El pasado sábado 26 de abril por la noche, durante la Cena de Corresponsales de la Casa Blanca celebrada en el hotel Washington Hilton de Washington D.C., se produjo un tiroteo en la zona de acceso al recinto, aproximadamente una hora después del inicio del evento. El incidente ocurrió mientras el presidente de Estados Unidos, Donald Trump, asistía a la cena junto a la primera dama y miembros de su administración. Según las informaciones disponibles, Cole Allen de 31 años, presuntamente procedente de California, intentó aproximarse al perímetro de seguridad con varias armas, lo que desencadenó al menos cinco disparos. El sospechoso fue reducido, detenido y permanece bajo custodia, mientras las autoridades investigan si actuó en solitario. El presidente fue evacuado sin resultar herido.
Los disparos se escucharon desde el interior del salón donde se encontraban periodistas, políticos e invitados, coincidiendo con el momento en que se servía el primer plato. El área del incidente, situada en un piso superior al del evento, fue acordonada de inmediato por las fuerzas de seguridad. En el exterior del hotel se desplegó un amplio operativo policial, con presencia de sirenas, vehículos de emergencia y helicópteros sobrevolando la zona, mientras los asistentes eran evacuados o permanecían resguardados siguiendo instrucciones oficiales.
Durante el incidente, un agente del Servicio Secreto resultó alcanzado por un disparo, aunque su chaleco antibalas evitó que sufriera heridas graves. El atacante fue neutralizado en los pasillos del hotel antes de poder acceder a la zona principal del evento. Las autoridades confirmaron posteriormente que el presidente, la primera dama y el resto de altos cargos se encontraban fuera de peligro.
La cena, uno de los eventos más relevantes del calendario político y mediático en Washington, fue inicialmente suspendida tras el tiroteo. Aunque en un primer momento se planteó reanudarla, finalmente se optó por cancelarla por motivos de seguridad. La presidenta de la Asociación de Corresponsales de la Casa Blanca anunció la decisión a los asistentes, que ya habían comenzado a abandonar el recinto en medio de la confusión.
Antes del incidente, Trump tenía previsto pronunciar un discurso en esta cita, a la que acudía por primera vez como presidente tras años de ausencia. Poco después de ser evacuado, publicó un mensaje en su red social en el que confirmó la detención del atacante y elogió la actuación del Servicio Secreto. Posteriormente compareció desde la Casa Blanca, donde reiteró que el sospechoso había actuado solo según los primeros indicios.
Dos atentados frustrados
Este episodio se suma a otros dos incidentes graves ocurridos durante el ciclo electoral de 2024. El primero tuvo lugar el 13 de julio en Butler, Pensilvania, donde Trump resultó herido leve en la oreja tras varios disparos efectuados por Thomas Matthew Crooks, quien fue abatido en el lugar. El segundo ocurrió el 15 de septiembre en Florida, cuando un hombre armado, Ryan Routh, fue detenido antes de poder ejecutar un ataque cerca de una de sus propiedades.
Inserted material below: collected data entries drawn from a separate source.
Lemma NoSolutionFound_unreachable fuel :
  (check cost_lt sp goal_pred search_order fuel).1 = NoSolutionFound →
  ∀ x l, path_to sp x l → goal_pred x = false.
Proof.
  unfold check.
  destruct (loop fuel (initial_run sp)) as [res pc] eqn:Hloop. simpl. intros ->.
  destruct (check_loop_NoSolutionFound _ _ _ Hloop) as (n & r & Hturns & Hw).
  destruct (iterate_run_inv _ _ _ _ _ _ _ _
              (run_inv_initial_run sp goal_pred) Hturns) as (d & Hinv).
  intros x l Hpath. apply (inv_not_goal _ _ _ _ Hinv).
  by eapply exhausted_run_is_closed.
Qed.

(** The [logic_error] of [check] is never thrown while a goal state can be
    reached: when [check] ends with [NoSolutionFound], the goal predicate
    rejects every state that a sequence of successors accepted by the
    invariant leads to from the initial state. *)
Theorem no_solution_means_no_goal_is_reachable fuel sp' :
  check cost_lt sp goal_pred search_order fuel = (NoSolutionFound, sp') →
  ∀ x l, path_to sp x l → goal_pred x = false.
Proof.
  intros Hcheck. apply (NoSolutionFound_unreachable fuel). by rewrite Hcheck.
Qed.

Lemma iterate_stops n : ∀ r,
  turns n r = None →
  ∃ k r', k < n ∧ turns k r = Some r' ∧ ∀ r'', body r' ≠ Continue r''.
Proof.
  induction n as [|n IH]; intros r Hn; simpl in Hn; [done|].
  destruct (body r) as [pc|curr t pc|r1] eqn:Hb.
  - exists 0, r. split_and!; [lia|done|]. intros r''. by rewrite Hb.
  - exists 0, r. split_and!; [lia|done|]. intros r''. by rewrite Hb.
  - destruct (IH _ Hn) as (k & r' & Hk & Hturns & Hstop).
    exists (S k), r'. split_and!; [lia| |done]. simpl. by rewrite Hb.
Qed.

Section FiniteStateSpace.
(** All the states that valid paths lead to are among finitely many. *)
Variable universe : list State_t.
Hypothesis Huniverse : ∀ x l, path_to sp x l → x ∈ universe.
(** [Block.fromBuffer] never looks at what follows the last transaction:
    the serialization of a block with a transaction list parses back to the
    block whatever bytes are appended to it. *)
Theorem block_fromBuffer_ignores_trailing_bytes (b : Block.t)
    (txs : list Transaction.t) (extra : bytes) :
  WellFormed.block b = true ->
  Block.transactions b = Some txs ->
  Block.fromBuffer (Wire.block b ++ extra) = Ok b.
Proof.
  intros Hwf Etx.
  unfold WellFormed.block in Hwf. rewrite !andb_true_iff in Hwf.
  destruct Hwf as [[Hh Hw] Htx].
  assert (Hwc : Block.witnessCommit b = None)
    by (destruct (Block.witnessCommit b); [discriminate|reflexivity]).
  pose proof (length_wire_header b Hh) as Hhl.
  assert (Heta :
    Block.mk (Block.version b) (Block.prevHash b) (Block.merkleRoot b)
      (Block.timestamp b) None (Block.bits b) (Block.nonce b) (Some txs) = b).
  { destruct b. cbn in Hwc, Etx. subst. reflexivity. }
  rewrite Etx in Htx. cbn [from_option] in Htx.
  apply andb_true_iff in Htx as [Htx Hc]. rewrite forallb_forall in Htx.
  assert (HW : Wire.block b ++ extra =
            Wire.header b ++ (varuint.encode (length txs) ++
            concat (map Wire.transaction txs)) ++ extra).
  { unfold Wire.block. rewrite Etx, <- !app_assoc. reflexivity. }
  assert (Hl : (80 < length (Wire.block b ++ extra))%nat).
  { rewrite HW, !length_app, Hhl, length_encode.
    unfold varuint.encodingLength.
    repeat match goal with |- context [if ?c then _ else _] => destruct c end;
      lia. }
  unfold Block.fromBuffer.
  destruct (Nat.ltb_spec (length (Wire.block b ++ extra)) 80); [lia|].
  destruct (Nat.eqb_spec (length (Wire.block b ++ extra)) 80); [lia|].
  pose proof (before_new (Wire.block b ++ extra)) as Hbefore.
  rewrite HW in Hbefore at 2.
  rewrite (reads_readHeader b Hh Hwc _ _ Hbefore).
  apply before_advance in Hbefore.
  unfold Block.readTransactions.
  cbn [Block.version Block.prevHash Block.merkleRoot Block.timestamp
       Block.witnessCommit Block.bits Block.nonce].
  assert (Hr : Cursor.reads
    (let* nTransactions := BufferReader.readVarInt in
     let* txs0 := repeatM (Z.to_nat nTransactions) Block.readTransaction in
     ret (Block.mk (Block.version b) (Block.prevHash b) (Block.merkleRoot b)
            (Block.timestamp b) None (Block.bits b) (Block.nonce b)
            (Some txs0)))
    (varuint.encode (length txs) ++ concat (map Wire.transaction txs))
    (Block.mk (Block.version b) (Block.prevHash b) (Block.merkleRoot b)
            (Block.timestamp b) None (Block.bits b) (Block.nonce b)
            (Some txs))).
  { eapply reads_bind; [apply reads_readVarInt, Hc|].
    rewrite Nat2Z.id. rewrite <- (app_nil_r (concat _)).
    eapply reads_bind; [|apply reads_ret].
    apply reads_repeatM, List.Forall_forall. intros x Hx.
    apply reads_block_readTransaction, Htx, Hx. }
  rewrite (Hr _ _ Hbefore). f_equal. exact Heta.
Qed.
(** * Constraint-island discovery (engine_island.c)

    A shallow embedding of the island subsystem: flood fill over a sparse
    adjacency matrix, the Jacobian tree scanner, the edge collector with its
    budget, and the island builder with its arena rollback.

    C [int] values are mathematical integers ([Z]); signed overflow is
    undefined behaviour in C and the sizes involved are assumed to stay in
    range.  Arrays are lists indexed through [rd] and [wr], which fault on an
    index outside the array instead of reading or writing past it.  Calls to
    the engine's unrecoverable-error channel abort the computation. *)

From Stdlib Require Import ZArith Lia Sorted.
From stdpp Require Import base numbers strings option relations list.

Local Open Scope Z_scope.

(** ** Results of fallible computations *)

Inductive fault : Type :=
| mjERROR (msg : string)   (* mjERROR(...): unrecoverable-error channel *)
| OutOfBounds              (* access outside an array *)
| OutOfFuel.               (* iteration bound of a modelled loop exhausted *)

Inductive result (A : Type) : Type :=
| Ok (a : A)
| Err (f : fault).

Arguments Ok {A} a.
Arguments Err {A} f.

Definition bind {A B : Type} (r : result A) (k : A -> result B) : result B :=
  match r with
  | Ok a => k a
  | Err f => Err f
  end.

Notation "x <- r ;; k" := (bind r (fun x => k))
  (at level 100, r at next level, right associativity).

(** ** Arrays of [int] *)

(** [a[i]] as an rvalue. *)
Definition rd (a : list Z) (i : Z) : result Z :=
  if i <? 0 then Err OutOfBounds
  else match a !! Z.to_nat i with
       | Some x => Ok x
       | None => Err OutOfBounds
       end.

(** [a[i] = x]. *)
Definition wr (a : list Z) (i x : Z) : result (list Z) :=
  if (0 <=? i) && (i <? Z.of_nat (length a))
  then Ok (<[Z.to_nat i := x]> a)
  else Err OutOfBounds.

(** [memcpy(dst + doff, src + soff, n*sizeof(int))]. *)
Definition memcpy_int (dst : list Z) (doff : Z) (src : list Z) (soff n : Z)
  : result (list Z) :=
  if (0 <=? doff) && (0 <=? soff) && (0 <=? n)
     && (doff + n <=? Z.of_nat (length dst))
     && (soff + n <=? Z.of_nat (length src))
  then Ok (take (Z.to_nat doff) dst
             ++ take (Z.to_nat n) (drop (Z.to_nat soff) src)
             ++ drop (Z.to_nat (doff + n)) dst)
  else Err OutOfBounds.

(** ** Model and data *)

(** Modelled from the spec: the enumerators of [mjtConstraint] and [mjtEq]
    are declared in mujoco/mjdata.h and mujoco/mjmodel.h, which are not part
    of the sources; the code only compares them for equality. *)
Definition mjCNSTR_EQUALITY : Z := 0.
Definition mjCNSTR_FRICTION_DOF : Z := 1.
Definition mjCNSTR_FRICTION_TENDON : Z := 2.
Definition mjCNSTR_LIMIT_JOINT : Z := 3.
Definition mjCNSTR_LIMIT_TENDON : Z := 4.
Definition mjCNSTR_CONTACT_FRICTIONLESS : Z := 5.
Definition mjCNSTR_CONTACT_PYRAMIDAL : Z := 6.
Definition mjCNSTR_CONTACT_ELLIPTIC : Z := 7.

Definition mjEQ_CONNECT : Z := 0.
Definition mjEQ_WELD : Z := 1.

Record mjContact : Type := {
  geom1 : Z;
  geom2 : Z
}.

(** The fields of [mjModel] that the island code reads.  [jacobian_sparse]
    stands for the answer of [mj_isSparse(m)]; real-valued fields keep only
    what the code tests, whether the value is zero. *)
Record mjModel : Type := {
  nv : Z;
  ntree : Z;
  ntendon : Z;
  jacobian_sparse : bool;
  tendon_frictionloss : list Z;
  tendon_limited : list Z;
  tendon_num : list Z;
  dof_treeid : list Z;
  body_treeid : list Z;
  geom_bodyid : list Z;
  jnt_dofadr : list Z;
  eq_type : list Z;
  eq_obj1id : list Z;
  eq_obj2id : list Z
}.

(** A warning record: kind and the integer it carries. *)
Inductive mjtWarning : Type := mjWARN_CNSTRFULL.

(** The fields of [mjData] that the island code reads or writes.  An arena
    output pointer is [None] when it is NULL and holds the array it points to
    otherwise.  [arena_raw] is the content an allocation finds in the buffer
    before anything is written to it. *)
Record mjData : Type := {
  nefc : Z;
  ncon : Z;
  ne : Z;
  nf : Z;
  efc_type : list Z;
  efc_id : list Z;
  efc_J_rownnz : list Z;
  efc_J_rowadr : list Z;
  efc_J_colind : list Z;
  efc_J : list Z;
  contact : list mjContact;
  nstack : Z;
  pstack : Z;
  parena : Z;
  arena_raw : nat -> Z;
  warnings : list (mjtWarning * Z);
  nisland : Z;
  island_dofadr : option (list Z);
  dof_island : option (list Z);
  dof_islandnext : option (list Z);
  island_efcadr : option (list Z);
  efc_island : option (list Z);
  efc_islandnext : option (list Z)
}.

Definition mj_isSparse (m : mjModel) : bool := jacobian_sparse m.

(** [contact[i].geom1] and [contact[i].geom2]. *)
Definition rd_contact (c : list mjContact) (i : Z) : result mjContact :=
  if i <? 0 then Err OutOfBounds
  else match c !! Z.to_nat i with
       | Some x => Ok x
       | None => Err OutOfBounds
       end.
El hotel Washington Hilton, escenario del tiroteo, tiene además un antecedente histórico relevante: en 1981 fue el lugar de un intento de asesinato contra el entonces presidente Ronald Reagan. Aunque no existe relación entre ambos hechos, la coincidencia ha sido señalada como un elemento contextual. En conjunto, estos episodios han reforzado el debate sobre la seguridad de los líderes políticos en Estados Unidos y el aumento de amenazas en el ámbito público.